Investors should keep in mind the 7 Key Tips to Value Investing while proceeding with further research of all of the following companies:
- Caterpillar Inc. (CAT) - Caterpillar is a very strong company based on its financials, and may be suitable for the defensive investor (and hence an enterprising investor as well). A prudent and intelligent investor should do more research, but it also appears that Caterpillar may be undervalued based on the amount of growth seen in its earnings per share over the last several years. Specifically, the company has grown EPSmg (normalized earnings) from $5.08 in 2008 to an estimated $6.25 for 2013. This growth outpaces the market's implied growth rate of 2.48%.
- E I Du Pont De Nemours And Co (DD) - Du Pont is a strong company that may be suitable for an enterprising investor but not a defensive investor. The company's current ratio is too low and the price to book ratio is too high for comfort for the defensive investor. Since the Enterprising Investor does not require a current ratio as high as the Defensive Investor, the company does pass the requirements of that investor type. The ModernGraham valuation model does view the company favorably, and it appears to be undervalued. This is a company that is absolutely worth further research by an enterprising investor.
- Travelers Companies (TRV) - Travelers passes all of the requirements for Defensive Investors. In addition, the company passes all of the requirements of the Enterprising Investor. From a valuation standpoint, Travelers appears to be fairly valued. Earnings growth has been uneven, but is definitely present, having grown EPSmg from $5.11 in 2008 to an estimated $6.62 in 2013. This growth is healthy and leads to a value that is within the margin of safety of where the company is trading today. As a result, Defensive Investors and Enterprising Investors should feel comfortable moving forward with determining whether Travelers is the right fit for the individual investor at this time.

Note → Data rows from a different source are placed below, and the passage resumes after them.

(* ===== verification/Inplace.v ===== *)
(** * inplace.h: aligned storage for one object

    [raw_inplace_storage] holds the bytes of one object, which its user constructs and
    destroys; its assertions on size and alignment are what makes the bytes fit for it.
    Storages of a program are ranges of one memory. *)

From Stdlib Require Import ZArith Lia.
From stdpp Require Import base list gmap.
From S2P Require Import Prelude.

(** ** The assertions *)

(** [sizeof(T)] and [alignof(T)], values of [std::size_t]. *)
Record layout := mk_layout { size_of : Z; align_of : Z }.

Inductive storage_error := storage_too_small | not_a_power_of_two | alignment_too_small | alignment_incompatible.

(** [(Align & (Align - 1)) == 0], where zero minus one is the greatest value. *)
Definition power_of_two_check (align : Z) : bool := Z.land align ((align - 1) mod 2 ^ 64) =? 0.
Definition raw_inplace_storage_check (t : layout) (size align : Z) : option storage_error :=
  if negb (size_of t <=? size) then Some storage_too_small
  else if negb (power_of_two_check align) then Some not_a_power_of_two
  else if negb (align_of t <=? align) then Some alignment_too_small
  else if negb (align mod align_of t =? 0) then Some alignment_incompatible
  else None.

(** What the language has of types: an alignment is a power of two, and a size is a
    positive multiple of it. *)
Record is_layout (t : layout) : Prop := {
  layout_align : exists k, 0 <= k < 64 /\ align_of t = 2 ^ k;
  layout_size : 0 < size_of t;
  layout_multiple : size_of t mod align_of t = 0
}.

Lemma power_of_two_checked align : 0 <= align < 2 ^ 64 ->
  power_of_two_check align = true <-> align = 0 \/ exists k, 0 <= k < 64 /\ align = 2 ^ k.
Proof.
  intros Ha. unfold power_of_two_check. rewrite Z.eqb_eq. destruct (Z.eq_dec align 0) as [->|Hne]; [split; [by left|done]|].
  rewrite Z.mod_small by lia. split.
  - intros Hl. right. exists (Z.log2 align). pose proof (Z.log2_spec align ltac:(lia)) as [Hlo Hhi].
    assert (Z.log2 align < 64) as Hk by (apply Z.log2_lt_pow2; lia). pose proof (Z.log2_nonneg align) as H0. split; [lia|].
    destruct (Z.eq_dec align (2 ^ Z.log2 align)) as [|Hd]; [done|]. exfalso.
    assert (Z.log2 (align - 1) = Z.log2 align) as Hlog by (apply Z.log2_unique; lia).
    assert (Z.testbit (Z.land align (align - 1)) (Z.log2 align) = true) as Hbit.
    { rewrite Z.land_spec, Z.bit_log2 by lia. rewrite <- Hlog. apply Z.bit_log2.
      destruct (Z.eq_dec align 1) as [->|]; [by exfalso; apply Hd|lia]. }
    by rewrite Hl, Z.bits_0 in Hbit.
  - intros [|(k & Hk & ->)]; [done|]. replace (2 ^ k - 1) with (Z.ones k) by (rewrite Z.ones_equiv; lia).
    rewrite Z.land_ones by lia. apply Z.mod_same. lia.
Qed.

(** The last assertion cannot fail: of two powers of two the smaller divides the greater. *)
Lemma alignment_never_incompatible t size align : is_layout t -> 0 <= align < 2 ^ 64 ->
  raw_inplace_storage_check t size align <> Some alignment_incompatible.
Proof.
  intros [(j & Hj & Hat) _ _] Ha. unfold raw_inplace_storage_check. destruct (size_of t <=? size); [|done]. simpl.
  destruct (power_of_two_check align) eqn:Hp; [|done]. simpl. destruct (Z.leb_spec (align_of t) align) as [Hle|]; [|done]. simpl.
  apply (power_of_two_checked align Ha) in Hp as [->|(k & Hk & ->)].
  - rewrite Hat in Hle. pose proof (Z.pow_pos_nonneg 2 j ltac:(lia) ltac:(lia)). lia.
  - rewrite Hat in *. assert (j <= k) as Hjk by (apply (Z.pow_le_mono_r_iff 2); lia).
    replace (2 ^ k) with (2 ^ (k - j) * 2 ^ j) by (rewrite <- Z.pow_add_r by lia; f_equal; lia).
    by rewrite Z.mod_mul by (apply Z.pow_nonzero; lia).
Qed.

(** Bytes at an address with the alignment that was asked for hold an object of the type. *)
Lemma storage_fits t size align data : is_layout t -> 0 <= align < 2 ^ 64 ->
  raw_inplace_storage_check t size align = None -> data mod align = 0 ->
  data mod align_of t = 0 /\ size_of t <= size.
Proof.
  intros Ht Ha. unfold raw_inplace_storage_check. destruct (Z.leb_spec (size_of t) size) as [Hs|]; [|done]. simpl.
  destruct (power_of_two_check align); [|done]. simpl. destruct (Z.leb_spec (align_of t) align) as [Hle|]; [|done]. simpl.
  destruct (Z.eqb_spec (align mod align_of t) 0) as [Hm|]; [|done]. intros _ Hd. split; [|done].
  destruct (layout_align _ Ht) as (k & Hk & Hat). assert (0 < align_of t) as Hpos by (rewrite Hat; apply Z.pow_pos_nonneg; lia).
  apply Z.mod_divide in Hm, Hd; [|lia..]. apply Z.mod_divide; [lia|]. by etransitivity.
Qed.

(** ** Objects in storages *)

Section Storage.
(** The type of the objects, its constructors and its destructor. *)
Context {V A : Type} (t : layout) (constructor : A -> outcome V) (destructor : V -> option exn).
(** The live objects, by address. *)
Abbreviation memory := (gmap Z V).
Abbreviation M := (eff memory).

(** Bytes that no live object covers. *)
Definition unoccupied (data : Z) (m : memory) : bool :=
  forallb (fun p => (data + size_of t <=? p.1) || (p.1 + size_of t <=? data)) (map_to_list m).

(** [raw_inplace_storage_operations]: [construct_at] makes an object of bytes that are aligned
    and free, or throws and makes none; [destroy_at] ends the life of one, also when its
    destructor throws. *)
Definition construct_at (data : Z) (args : A) : M Z := fun m =>
  if (data mod align_of t =? 0) && unoccupied data m then
    match constructor args with
    | Ok v => (Ok data, <[data := v]> m)
    | Throw e => (Throw e, m)
    | Aborted => (Aborted, m)
    | Undefined => (Undefined, m)
    end
  else (Undefined, m).
Definition destroy_at (data : Z) : M unit := fun m =>
  match m !! data with
  | None => (Undefined, m)
  | Some v => (match destructor v with None => Ok tt | Some e => Throw e end, delete data m)
  end.
(** What [ptr] points to. *)
Definition value_at (data : Z) : M V := fun m =>
  match m !! data with Some v => (Ok v, m) | None => (Undefined, m) end.

(** [raw_inplace_storage]: the bytes of one object; the operations of a program on its
    storages. *)
Definition ptr (data_ : Z) : Z := data_.
Definition construct (data_ : Z) (args : A) : M Z := construct_at data_ args.
Definition destroy (data_ : Z) : M unit := destroy_at data_.

Inductive operation := Construct (i : nat) (args : A) | Destroy (i : nat) | Value (i : nat).
Definition storage_at {X} (storages : list Z) (i : nat) (f : Z -> M X) : M X :=
  match storages !! i with Some data_ => f data_ | None => undefined_behaviour end.
Definition run (storages : list Z) (o : operation) : M (option V) :=
  match o with
  | Construct i args => storage_at storages i (fun data_ => p ← construct data_ args; v ← value_at p; mret (Some v))
  | Destroy i => storage_at storages i (fun data_ => destroy data_ ;; mret None)
  | Value i => storage_at storages i (fun data_ => v ← value_at (ptr data_); mret (Some v))
  end.

(** ** What a storage promises: an option *)

Definition specification (o : operation) : eff (list (option V)) (option V) := fun l =>
  match o with
  | Construct i args =>
      match l !! i with
      | Some None => match constructor args with
                     | Ok v => (Ok (Some v), <[i := Some v]> l)
                     | Throw e => (Throw e, l) | Aborted => (Aborted, l) | Undefined => (Undefined, l)
                     end
      | _ => (Undefined, l)
      end
  | Destroy i =>
      match l !! i with
      | Some (Some v) => (match destructor v with None => Ok None | Some e => Throw e end, <[i := None]> l)
      | _ => (Undefined, l)
      end
  | Value i => match l !! i with Some (Some v) => (Ok (Some v), l) | _ => (Undefined, l) end
  end.

(** Storages of a program: [alignas] aligns them, and their bytes are their own. *)
Definition apart (size : Z) (storages : list Z) : Prop :=
  forall i j a b, storages !! i = Some a -> storages !! j = Some b -> i <> j -> a + size <= b \/ b + size <= a.
Definition aligned (align : Z) (storages : list Z) : Prop := Forall (fun a => a mod align = 0) storages.

(** The objects are those of the storages. *)
Definition holds (storages : list Z) (l : list (option V)) (m : memory) : Prop :=
  length l = length storages /\
  (forall i a, storages !! i = Some a -> l !! i = Some (m !! a)) /\
  (forall a, is_Some (m !! a) -> a ∈ storages).

Context (size align : Z) (storages : list Z).
Context (Ht : is_layout t) (Hcheck : raw_inplace_storage_check t size align = None) (Halign : 0 <= align < 2 ^ 64)
  (Hapart : apart size storages) (Haligned : aligned align storages).

Lemma size_fits : size_of t <= size.
Proof. revert Hcheck. unfold raw_inplace_storage_check. by destruct (Z.leb_spec (size_of t) size). Qed.
Lemma aligned_storage i a : storages !! i = Some a -> a mod align_of t = 0.
Proof. intros Ha. by apply (storage_fits t size align a Ht Halign Hcheck (Forall_lookup_1 _ _ _ _ Haligned Ha)). Qed.
Lemma apart_from i j a b : storages !! i = Some a -> storages !! j = Some b -> i <> j ->
  a <> b /\ (a + size_of t <= b \/ b + size_of t <= a).
Proof.
  intros Ha Hb Hij. pose proof size_fits. pose proof (layout_size _ Ht).
  destruct (Hapart i j a b Ha Hb Hij); lia.
Qed.

Lemma storage_unoccupied l m i a : holds storages l m -> storages !! i = Some a -> m !! a = None -> unoccupied a m = true.
Proof.
  intros (_ & _ & Hdom) Ha Hm. unfold unoccupied. apply forallb_forall. intros [b v] Hb%list_elem_of_In.
  apply elem_of_map_to_list in Hb. simpl. apply orb_true_iff. rewrite !Z.leb_le.
  destruct (proj1 (list_elem_of_lookup _ _) (Hdom b ltac:(by eexists))) as [j Hj].
  destruct (decide (i = j)) as [->|Hij]; [simplify_eq; congruence|]. by destruct (apart_from i j a b Ha Hj Hij).
Qed.
Lemma occupied l m i a v : holds storages l m -> storages !! i = Some a -> m !! a = Some v -> unoccupied a m = false.
Proof.
  intros _ _ Hm. unfold unoccupied. apply not_true_iff_false. rewrite forallb_forall. intros Hall.
  specialize (Hall (a, v) ltac:(by apply list_elem_of_In, elem_of_map_to_list)). simpl in Hall.
  apply orb_true_iff in Hall. rewrite !Z.leb_le in Hall. pose proof (layout_size _ Ht). lia.
Qed.

Lemma holds_update l m i a o : holds storages l m -> storages !! i = Some a ->
  holds storages (<[i := o]> l) (partial_alter (fun _ => o) a m).
Proof.
  intros (Hlen & Hl & Hdom) Ha. pose proof (lookup_lt_Some _ _ _ Ha). split_and!.
  - by rewrite length_insert.
  - intros j b Hb. destruct (decide (i = j)) as [<-|Hij].
    + simplify_eq. rewrite lookup_partial_alter_eq. by apply list_lookup_insert_eq; rewrite Hlen.
    + rewrite list_lookup_insert_ne by done. rewrite lookup_partial_alter_ne; [by apply Hl|].
      by apply (apart_from i j).
  - intros b Hb. destruct (decide (a = b)) as [<-|]; [by eapply list_elem_of_lookup_2|].
    rewrite lookup_partial_alter_ne in Hb by done. by apply Hdom.
Qed.

(** A storage behaves as an option: each operation has the outcome that the options give,
    whatever the constructor and the destructor do, and the storages hold the same objects
    after it. *)
Theorem storages_are_options o l m : holds storages l m ->
  (run storages o m).1 = (specification o l).1 /\
  holds storages (specification o l).2 (run storages o m).2.
Proof.
  intros Hh. pose proof Hh as (Hlen & Hl & _). destruct o as [i args|i|i]; simpl; unfold storage_at;
    (destruct (storages !! i) as [a|] eqn:Ha;
      [rewrite (Hl _ _ Ha)|rewrite lookup_ge_None in Ha; rewrite (lookup_ge_None_2 l i) by lia; done]).
  - unfold construct, construct_at, value_at. unfold mbind, eff_bind, mret, eff_ret. rewrite (aligned_storage _ _ Ha). simpl. destruct (m !! a) as [w|] eqn:Hm.
    + rewrite (occupied l m i a w) by done. done.
    + rewrite (storage_unoccupied l m i a) by done. destruct (constructor args) as [v|e| |]; try done. simpl.
      rewrite lookup_insert_eq. simpl. split; [done|]. by apply (holds_update l m i a (Some v)).
  - unfold destroy, destroy_at. unfold mbind, eff_bind, mret, eff_ret. destruct (m !! a) as [v|] eqn:Hm; [|done].
    pose proof (holds_update l m i a None Hh Ha). by destruct (destructor v).
  - unfold value_at, ptr. unfold mbind, eff_bind, mret, eff_ret. by destruct (m !! a).
Qed.

End Storage.

(** Two storages of four bytes: the second construction reaches a constructor that throws,
    and a storage is used again after its object is destroyed. *)
Example storages_sample :
  let int := mk_layout 4 4 in
  let constructor (v : Z) := if v <? 0 then Throw foreign_exception else Ok v in
  let r := run int constructor (fun _ => None) [96; 100] in
  raw_inplace_storage_check int 4 4 = None /\
  (forall m : gmap Z Z, m = ∅ ->
    let m1 := (r (Construct 0 7) m).2 in
    (r (Construct 0 8) m1).1 = Undefined /\ (r (Construct 1 (-1)) m1).1 = Throw foreign_exception /\
    (r (Value 0) m1).1 = Ok (Some 7) /\ (r (Value 1) m1).1 = Undefined /\
    (r (Construct 0 9) (r (Destroy 0) m1).2).1 = Ok (Some 9)).
Proof. split; [done|]. intros m ->. vm_compute. by repeat split. Qed.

- UnitedHealth Group Inc. (UNH) - UnitedHealth is a very attractive company based on both its financials and its valuation. The company passes most of the tests of the Defensive Investor and the Enterprising Investor, with its only downside the poor current ratio. The company has a strong dividend history and stable earnings history. From a valuation standpoint, the company's growth in EPSmg from $2.77 in 2008 to an estimated $4.93 for 2013 is impressive. As a result of this strong history of growth, the ModernGraham valuation model looks favorably upon UnitedHealth and the company appears to be undervalued. Investors should pay close attention to UnitedHealth and continue with further evaluation of the company when considering making an investment.
- Verizon Communications (VZ) - Verizon Communications appears to be a solid opportunity worthy of further research by both Defensive Investors and Enterprising Investors. The only significant concern is that the EPS for 2013 is estimated to be down significantly from the last few years. However, it does not drag the EPSmg down enough to negatively affect the result. The company passes all of the requirements for the Defensive Investor, proving it has strong financials, and it also passes all of the requirements for the Enterprising Investor. As a result, value investors seeking to follow Benjamin Graham's methods should pay close attention to the company and do further research to determine if it is suitable for their individual portfolios. From a valuation standpoint, the company fares well in the ModernGraham valuation model after having grown its EPSmg from $2.16 in 2008 to an estimated $3.22 in 2013. Since this level of proven historical growth outpaces the growth implied by the market, it is possible Verizon is undervalued.